*Data shown*

▼

(** A scalar value of the gap is in one of the ranges pushed for it, and nothing
    else is. *)
Lemma add_gap_spec lo hi out r :
  0 <= lo -> lo <= hi ->
  in_ranges r (add_gap_excluding_surrogates lo hi out) = true
    <-> in_ranges r out = true \/ (lo <= r <= hi /\ ~ (0xD800 <= r <= 0xDFFF)).
Proof.
  intros. gap_cases; rewrite ?in_ranges_snoc; unfold in_range; cbn [fst snd];
    destruct (in_ranges r out); lia.
Qed.

Lemma add_gap_bounded lo hi out :
  0 <= lo -> lo <= hi < rune_bound -> bounded out ->
  bounded (add_gap_excluding_surrogates lo hi out).
Proof.
  intros. unfold bounded, rune_bound in *.
  gap_cases; rewrite ?Forall_app, ?Forall_singleton; cbn [fst snd]; split_and?; (done || lia).
Qed.

(** Everything pushed so far ends before [prev] and starts no later, except for
    the ranges from U+E000 pushed for a gap among the surrogates. *)
Definition ends_before (prev : Z) (out : list (Z * Z)) : Prop :=
  Forall (fun rg => rg.2 < prev /\ (rg.1 <= prev \/ (rg.1 = 0xE000 /\ 0xD800 <= prev))) out.

Lemma ends_before_mono p q out : p <= q -> ends_before p out -> ends_before q out.
Proof. intros Hpq H. eapply Forall_impl; [exact H|]. simpl. lia. Qed.

Lemma separated_snoc out rg :
  separated out -> Forall (fun a => a.2 < rg.1 /\ a.1 <= rg.1) out -> separated (out ++ [rg]).
Proof.
  unfold separated. intros H1 H2. induction H1 as [|a out _ IH Ha]; [repeat constructor|].
  rewrite Forall_cons in H2. destruct H2 as [H2 H3]. cbn. constructor; [by apply IH|].
  rewrite Forall_app, Forall_singleton. done.
Qed.

Lemma add_gap_separated prev hi out :
  0 <= prev -> prev <= hi -> separated out -> ends_before prev out ->
  separated (add_gap_excluding_surrogates prev hi out)
  /\ ends_before (hi + 1) (add_gap_excluding_surrogates prev hi out).
Proof.
  intros Hp Hh Hs Hb.
  assert (ends_before (hi + 1) out) as Hb' by (eapply ends_before_mono; [|done]; lia).
  assert (forall lo hi, prev <= lo -> (prev < 0xE000 \/ lo = prev) ->
      (0xE000 <= lo \/ prev < 0xD800) -> separated (out ++ [(lo, hi)])) as Hout.
  { intros lo hi' ???. apply separated_snoc; [done|].
    eapply Forall_impl; [exact Hb|]. simpl. lia. }
  unfold ends_before in *.
  gap_cases; rewrite ?Forall_app, ?Forall_singleton; cbn [fst snd];
    (split; [|split_and?; (done || lia)]); try (apply Hout; lia).
  apply separated_snoc; [apply Hout; lia|]. rewrite Forall_app, Forall_singleton.
  cbn [fst snd]. split; [|lia]. eapply Forall_impl; [exact Hb|]. simpl. lia.
Qed.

▲

*Instructions for the task*
What you copy should begin at the line with "prev hi out)." and end at the final line of the listing, each line exactly as it is.

*Solution*
  /\ ends_before (hi + 1) (add_gap_excluding_surrogates prev hi out).
Proof.
  intros Hp Hh Hs Hb.
  assert (ends_before (hi + 1) out) as Hb' by (eapply ends_before_mono; [|done]; lia).
  assert (forall lo hi, prev <= lo -> (prev < 0xE000 \/ lo = prev) ->
      (0xE000 <= lo \/ prev < 0xD800) -> separated (out ++ [(lo, hi)])) as Hout.
  { intros lo hi' ???. apply separated_snoc; [done|].
    eapply Forall_impl; [exact Hb|]. simpl. lia. }
  unfold ends_before in *.
  gap_cases; rewrite ?Forall_app, ?Forall_singleton; cbn [fst snd];
    (split; [|split_and?; (done || lia)]); try (apply Hout; lia).
  apply separated_snoc; [apply Hout; lia|]. rewrite Forall_app, Forall_singleton.
  cbn [fst snd]. split; [|lia]. eapply Forall_impl; [exact Hb|]. simpl. lia.
Qed.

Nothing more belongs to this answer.